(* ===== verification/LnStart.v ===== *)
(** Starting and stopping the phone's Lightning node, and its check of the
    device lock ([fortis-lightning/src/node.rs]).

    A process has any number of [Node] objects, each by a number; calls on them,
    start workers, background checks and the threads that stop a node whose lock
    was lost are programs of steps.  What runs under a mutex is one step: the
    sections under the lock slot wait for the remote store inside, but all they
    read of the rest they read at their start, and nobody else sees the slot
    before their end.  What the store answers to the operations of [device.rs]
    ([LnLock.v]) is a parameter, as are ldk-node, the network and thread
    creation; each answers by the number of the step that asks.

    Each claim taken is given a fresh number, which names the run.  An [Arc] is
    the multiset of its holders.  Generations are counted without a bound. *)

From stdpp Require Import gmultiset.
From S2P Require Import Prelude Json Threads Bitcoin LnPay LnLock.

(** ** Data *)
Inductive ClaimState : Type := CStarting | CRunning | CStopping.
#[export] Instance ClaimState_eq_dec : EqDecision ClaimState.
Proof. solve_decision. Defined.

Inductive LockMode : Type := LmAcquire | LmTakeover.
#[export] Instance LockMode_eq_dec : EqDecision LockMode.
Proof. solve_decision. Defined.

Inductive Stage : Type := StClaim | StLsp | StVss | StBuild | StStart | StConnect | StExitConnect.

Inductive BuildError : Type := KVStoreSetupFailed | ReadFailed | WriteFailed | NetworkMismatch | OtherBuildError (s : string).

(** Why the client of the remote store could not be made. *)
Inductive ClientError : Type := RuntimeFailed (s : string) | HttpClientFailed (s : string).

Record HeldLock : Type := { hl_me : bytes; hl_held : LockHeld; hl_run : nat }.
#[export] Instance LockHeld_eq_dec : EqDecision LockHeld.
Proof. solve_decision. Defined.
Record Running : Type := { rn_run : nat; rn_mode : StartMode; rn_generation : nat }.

...

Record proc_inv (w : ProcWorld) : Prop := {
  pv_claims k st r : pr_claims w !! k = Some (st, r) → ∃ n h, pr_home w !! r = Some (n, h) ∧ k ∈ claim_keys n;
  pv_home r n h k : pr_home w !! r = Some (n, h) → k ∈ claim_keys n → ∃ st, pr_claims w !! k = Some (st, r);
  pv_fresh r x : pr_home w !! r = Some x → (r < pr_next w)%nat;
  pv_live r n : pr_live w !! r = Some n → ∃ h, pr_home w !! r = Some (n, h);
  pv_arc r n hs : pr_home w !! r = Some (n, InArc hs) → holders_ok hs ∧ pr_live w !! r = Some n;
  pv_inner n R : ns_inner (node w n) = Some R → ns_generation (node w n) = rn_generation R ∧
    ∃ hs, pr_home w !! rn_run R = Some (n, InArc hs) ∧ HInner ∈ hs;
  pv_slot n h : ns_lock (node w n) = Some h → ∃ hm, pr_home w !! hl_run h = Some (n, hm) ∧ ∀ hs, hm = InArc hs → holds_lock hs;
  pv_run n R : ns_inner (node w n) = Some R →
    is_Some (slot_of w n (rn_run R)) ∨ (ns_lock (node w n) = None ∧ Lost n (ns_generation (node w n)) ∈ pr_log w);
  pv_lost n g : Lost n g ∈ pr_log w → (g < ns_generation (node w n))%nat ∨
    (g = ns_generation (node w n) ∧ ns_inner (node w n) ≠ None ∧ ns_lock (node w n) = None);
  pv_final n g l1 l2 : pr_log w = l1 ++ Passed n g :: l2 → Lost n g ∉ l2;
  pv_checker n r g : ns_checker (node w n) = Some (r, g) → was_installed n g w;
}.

...

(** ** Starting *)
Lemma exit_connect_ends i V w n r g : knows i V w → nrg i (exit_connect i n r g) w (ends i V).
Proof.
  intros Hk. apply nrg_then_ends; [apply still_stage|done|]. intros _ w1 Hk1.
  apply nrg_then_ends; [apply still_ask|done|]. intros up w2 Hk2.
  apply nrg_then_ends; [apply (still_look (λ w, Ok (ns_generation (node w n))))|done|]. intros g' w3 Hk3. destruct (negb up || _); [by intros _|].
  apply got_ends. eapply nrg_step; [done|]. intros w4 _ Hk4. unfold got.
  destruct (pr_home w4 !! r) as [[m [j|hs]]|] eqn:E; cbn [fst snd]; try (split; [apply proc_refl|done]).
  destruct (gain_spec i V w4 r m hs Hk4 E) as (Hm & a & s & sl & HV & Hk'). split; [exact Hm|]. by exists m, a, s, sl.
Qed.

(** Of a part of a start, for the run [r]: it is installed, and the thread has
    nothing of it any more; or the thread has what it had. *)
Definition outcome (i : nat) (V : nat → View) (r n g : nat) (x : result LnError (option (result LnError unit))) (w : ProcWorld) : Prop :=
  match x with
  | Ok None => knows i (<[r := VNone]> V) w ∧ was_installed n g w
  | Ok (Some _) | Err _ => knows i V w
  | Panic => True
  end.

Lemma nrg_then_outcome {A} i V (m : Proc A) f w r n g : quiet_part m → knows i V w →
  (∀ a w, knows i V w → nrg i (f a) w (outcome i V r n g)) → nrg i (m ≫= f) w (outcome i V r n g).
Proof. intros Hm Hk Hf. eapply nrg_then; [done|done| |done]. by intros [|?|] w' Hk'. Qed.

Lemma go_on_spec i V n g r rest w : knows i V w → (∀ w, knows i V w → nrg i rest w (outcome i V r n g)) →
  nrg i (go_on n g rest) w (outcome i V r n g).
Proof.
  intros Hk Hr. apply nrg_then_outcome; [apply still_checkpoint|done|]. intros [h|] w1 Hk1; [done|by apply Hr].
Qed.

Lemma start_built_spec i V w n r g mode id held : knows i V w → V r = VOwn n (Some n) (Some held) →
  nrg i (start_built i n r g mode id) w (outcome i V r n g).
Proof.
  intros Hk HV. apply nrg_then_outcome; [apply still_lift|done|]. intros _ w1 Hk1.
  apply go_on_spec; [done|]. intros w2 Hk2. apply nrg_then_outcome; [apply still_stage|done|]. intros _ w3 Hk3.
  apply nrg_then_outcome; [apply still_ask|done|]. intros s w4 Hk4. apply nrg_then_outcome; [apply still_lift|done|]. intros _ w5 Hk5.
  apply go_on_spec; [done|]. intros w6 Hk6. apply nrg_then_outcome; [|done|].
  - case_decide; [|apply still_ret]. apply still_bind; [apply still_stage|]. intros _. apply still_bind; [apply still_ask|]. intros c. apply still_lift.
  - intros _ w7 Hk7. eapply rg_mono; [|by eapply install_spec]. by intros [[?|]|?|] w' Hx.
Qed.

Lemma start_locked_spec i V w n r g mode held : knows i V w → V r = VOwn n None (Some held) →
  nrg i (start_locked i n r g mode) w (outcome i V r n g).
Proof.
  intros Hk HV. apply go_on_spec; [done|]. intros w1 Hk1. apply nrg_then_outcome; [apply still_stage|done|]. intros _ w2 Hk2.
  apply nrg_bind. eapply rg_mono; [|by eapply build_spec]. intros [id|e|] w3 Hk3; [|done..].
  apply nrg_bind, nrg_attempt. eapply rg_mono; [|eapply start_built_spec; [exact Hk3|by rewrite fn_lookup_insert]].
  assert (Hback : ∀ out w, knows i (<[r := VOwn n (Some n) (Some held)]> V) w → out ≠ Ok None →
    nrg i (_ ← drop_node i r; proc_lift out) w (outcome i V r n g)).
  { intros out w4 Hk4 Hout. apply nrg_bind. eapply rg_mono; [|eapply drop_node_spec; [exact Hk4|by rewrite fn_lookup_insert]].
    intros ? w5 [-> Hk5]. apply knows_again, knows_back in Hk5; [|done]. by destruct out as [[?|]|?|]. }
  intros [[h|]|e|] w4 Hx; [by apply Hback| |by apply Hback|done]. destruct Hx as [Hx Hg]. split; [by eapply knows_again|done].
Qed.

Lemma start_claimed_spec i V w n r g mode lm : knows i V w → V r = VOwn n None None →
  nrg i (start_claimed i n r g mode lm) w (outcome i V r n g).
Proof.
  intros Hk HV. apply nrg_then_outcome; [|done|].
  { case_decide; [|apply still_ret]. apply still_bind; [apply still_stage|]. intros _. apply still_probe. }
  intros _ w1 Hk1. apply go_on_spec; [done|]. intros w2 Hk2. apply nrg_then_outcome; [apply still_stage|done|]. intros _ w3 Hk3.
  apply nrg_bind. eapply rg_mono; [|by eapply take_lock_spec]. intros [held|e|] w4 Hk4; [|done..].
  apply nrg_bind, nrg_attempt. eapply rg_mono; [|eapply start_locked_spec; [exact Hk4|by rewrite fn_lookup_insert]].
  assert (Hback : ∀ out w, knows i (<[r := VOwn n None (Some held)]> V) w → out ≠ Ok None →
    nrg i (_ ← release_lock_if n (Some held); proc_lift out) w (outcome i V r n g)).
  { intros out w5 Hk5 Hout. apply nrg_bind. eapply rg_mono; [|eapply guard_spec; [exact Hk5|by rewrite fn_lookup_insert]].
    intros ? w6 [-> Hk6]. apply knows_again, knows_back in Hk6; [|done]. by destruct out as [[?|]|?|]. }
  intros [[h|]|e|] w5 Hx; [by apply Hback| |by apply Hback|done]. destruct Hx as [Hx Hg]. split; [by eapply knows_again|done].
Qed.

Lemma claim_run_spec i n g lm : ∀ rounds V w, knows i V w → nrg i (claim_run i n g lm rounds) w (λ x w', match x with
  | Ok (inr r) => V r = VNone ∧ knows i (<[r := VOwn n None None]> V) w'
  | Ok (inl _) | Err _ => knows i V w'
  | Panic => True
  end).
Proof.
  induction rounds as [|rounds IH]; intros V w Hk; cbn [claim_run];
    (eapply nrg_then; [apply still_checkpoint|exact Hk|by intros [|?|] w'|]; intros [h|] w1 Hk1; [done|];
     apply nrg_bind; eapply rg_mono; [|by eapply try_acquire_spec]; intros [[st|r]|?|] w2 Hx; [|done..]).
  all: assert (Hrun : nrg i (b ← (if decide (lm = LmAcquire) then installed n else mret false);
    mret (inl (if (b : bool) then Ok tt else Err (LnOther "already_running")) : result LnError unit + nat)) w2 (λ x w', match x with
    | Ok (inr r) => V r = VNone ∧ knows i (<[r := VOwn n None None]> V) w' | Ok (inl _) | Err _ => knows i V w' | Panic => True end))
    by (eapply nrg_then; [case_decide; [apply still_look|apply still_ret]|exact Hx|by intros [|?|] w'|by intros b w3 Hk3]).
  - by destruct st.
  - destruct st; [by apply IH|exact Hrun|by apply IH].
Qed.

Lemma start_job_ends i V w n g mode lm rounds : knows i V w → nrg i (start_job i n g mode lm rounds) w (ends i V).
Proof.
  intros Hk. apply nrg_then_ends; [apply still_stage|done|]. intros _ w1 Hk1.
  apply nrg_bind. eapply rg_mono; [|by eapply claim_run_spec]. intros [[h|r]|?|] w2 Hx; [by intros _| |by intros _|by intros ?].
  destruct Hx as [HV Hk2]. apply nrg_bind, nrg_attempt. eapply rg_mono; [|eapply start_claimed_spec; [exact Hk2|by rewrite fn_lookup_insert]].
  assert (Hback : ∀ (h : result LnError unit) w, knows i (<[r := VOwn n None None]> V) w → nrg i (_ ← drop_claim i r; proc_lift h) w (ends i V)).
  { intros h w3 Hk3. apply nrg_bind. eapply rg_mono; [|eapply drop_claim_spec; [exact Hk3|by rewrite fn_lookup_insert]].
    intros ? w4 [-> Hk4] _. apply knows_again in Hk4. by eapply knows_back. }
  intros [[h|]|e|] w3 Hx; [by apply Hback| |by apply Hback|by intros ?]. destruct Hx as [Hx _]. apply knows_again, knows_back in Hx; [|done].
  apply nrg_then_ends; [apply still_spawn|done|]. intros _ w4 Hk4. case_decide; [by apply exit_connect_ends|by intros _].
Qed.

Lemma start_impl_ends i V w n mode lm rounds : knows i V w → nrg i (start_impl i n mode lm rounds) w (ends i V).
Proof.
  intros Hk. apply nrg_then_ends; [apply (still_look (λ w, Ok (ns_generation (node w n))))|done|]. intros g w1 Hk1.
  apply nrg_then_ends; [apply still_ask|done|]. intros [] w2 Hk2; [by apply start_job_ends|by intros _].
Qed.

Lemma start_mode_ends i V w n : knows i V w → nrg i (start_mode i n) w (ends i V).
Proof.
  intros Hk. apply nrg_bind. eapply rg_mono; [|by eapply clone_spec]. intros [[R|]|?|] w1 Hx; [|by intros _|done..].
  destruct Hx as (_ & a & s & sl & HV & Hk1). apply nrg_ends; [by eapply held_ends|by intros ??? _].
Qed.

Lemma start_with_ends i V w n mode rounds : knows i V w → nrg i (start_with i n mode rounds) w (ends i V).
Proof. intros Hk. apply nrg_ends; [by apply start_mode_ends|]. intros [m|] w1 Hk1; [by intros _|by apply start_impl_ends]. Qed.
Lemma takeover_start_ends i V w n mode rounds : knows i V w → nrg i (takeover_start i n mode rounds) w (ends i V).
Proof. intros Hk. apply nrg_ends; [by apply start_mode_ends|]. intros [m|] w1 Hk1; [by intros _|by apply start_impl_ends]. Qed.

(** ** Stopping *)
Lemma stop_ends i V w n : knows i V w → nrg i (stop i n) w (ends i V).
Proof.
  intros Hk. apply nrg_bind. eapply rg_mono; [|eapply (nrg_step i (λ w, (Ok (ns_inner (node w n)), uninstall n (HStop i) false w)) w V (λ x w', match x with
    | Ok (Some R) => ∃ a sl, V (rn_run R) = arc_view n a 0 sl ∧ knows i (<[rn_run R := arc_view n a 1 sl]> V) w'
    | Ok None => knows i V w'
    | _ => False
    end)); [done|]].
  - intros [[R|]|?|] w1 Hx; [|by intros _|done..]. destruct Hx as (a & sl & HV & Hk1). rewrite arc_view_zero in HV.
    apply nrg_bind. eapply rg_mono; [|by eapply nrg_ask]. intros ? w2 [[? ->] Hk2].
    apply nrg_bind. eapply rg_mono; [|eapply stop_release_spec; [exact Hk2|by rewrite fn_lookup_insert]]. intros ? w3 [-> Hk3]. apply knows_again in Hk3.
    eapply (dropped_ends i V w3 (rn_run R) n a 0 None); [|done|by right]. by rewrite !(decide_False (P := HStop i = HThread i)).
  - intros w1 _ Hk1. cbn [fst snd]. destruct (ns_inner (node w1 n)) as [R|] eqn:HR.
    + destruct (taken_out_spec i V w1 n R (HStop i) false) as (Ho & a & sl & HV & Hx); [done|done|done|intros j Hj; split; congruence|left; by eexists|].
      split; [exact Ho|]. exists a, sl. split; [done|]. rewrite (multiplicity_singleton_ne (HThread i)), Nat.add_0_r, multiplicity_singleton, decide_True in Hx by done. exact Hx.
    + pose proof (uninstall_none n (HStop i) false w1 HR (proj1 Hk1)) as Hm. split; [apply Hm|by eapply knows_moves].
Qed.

* TASK TO CARRY OUT
The stretch of entries above that starts with the line containing "(** Of a part" and goes on through the line containing "Lemma start_locked_spec i" is to be transcribed exactly, and no other line is to be transcribed.

* WRITTEN SOLUTION
(** Of a part of a start, for the run [r]: it is installed, and the thread has
    nothing of it any more; or the thread has what it had. *)
Definition outcome (i : nat) (V : nat → View) (r n g : nat) (x : result LnError (option (result LnError unit))) (w : ProcWorld) : Prop :=
  match x with
  | Ok None => knows i (<[r := VNone]> V) w ∧ was_installed n g w
  | Ok (Some _) | Err _ => knows i V w
  | Panic => True
  end.

Lemma nrg_then_outcome {A} i V (m : Proc A) f w r n g : quiet_part m → knows i V w →
  (∀ a w, knows i V w → nrg i (f a) w (outcome i V r n g)) → nrg i (m ≫= f) w (outcome i V r n g).
Proof. intros Hm Hk Hf. eapply nrg_then; [done|done| |done]. by intros [|?|] w' Hk'. Qed.

Lemma go_on_spec i V n g r rest w : knows i V w → (∀ w, knows i V w → nrg i rest w (outcome i V r n g)) →
  nrg i (go_on n g rest) w (outcome i V r n g).
Proof.
  intros Hk Hr. apply nrg_then_outcome; [apply still_checkpoint|done|]. intros [h|] w1 Hk1; [done|by apply Hr].
Qed.

Lemma start_built_spec i V w n r g mode id held : knows i V w → V r = VOwn n (Some n) (Some held) →
  nrg i (start_built i n r g mode id) w (outcome i V r n g).
Proof.
  intros Hk HV. apply nrg_then_outcome; [apply still_lift|done|]. intros _ w1 Hk1.
  apply go_on_spec; [done|]. intros w2 Hk2. apply nrg_then_outcome; [apply still_stage|done|]. intros _ w3 Hk3.
  apply nrg_then_outcome; [apply still_ask|done|]. intros s w4 Hk4. apply nrg_then_outcome; [apply still_lift|done|]. intros _ w5 Hk5.
  apply go_on_spec; [done|]. intros w6 Hk6. apply nrg_then_outcome; [|done|].
  - case_decide; [|apply still_ret]. apply still_bind; [apply still_stage|]. intros _. apply still_bind; [apply still_ask|]. intros c. apply still_lift.
  - intros _ w7 Hk7. eapply rg_mono; [|by eapply install_spec]. by intros [[?|]|?|] w' Hx.
Qed.

Lemma start_locked_spec i V w n r g mode held : knows i V w → V r = VOwn n None (Some held) →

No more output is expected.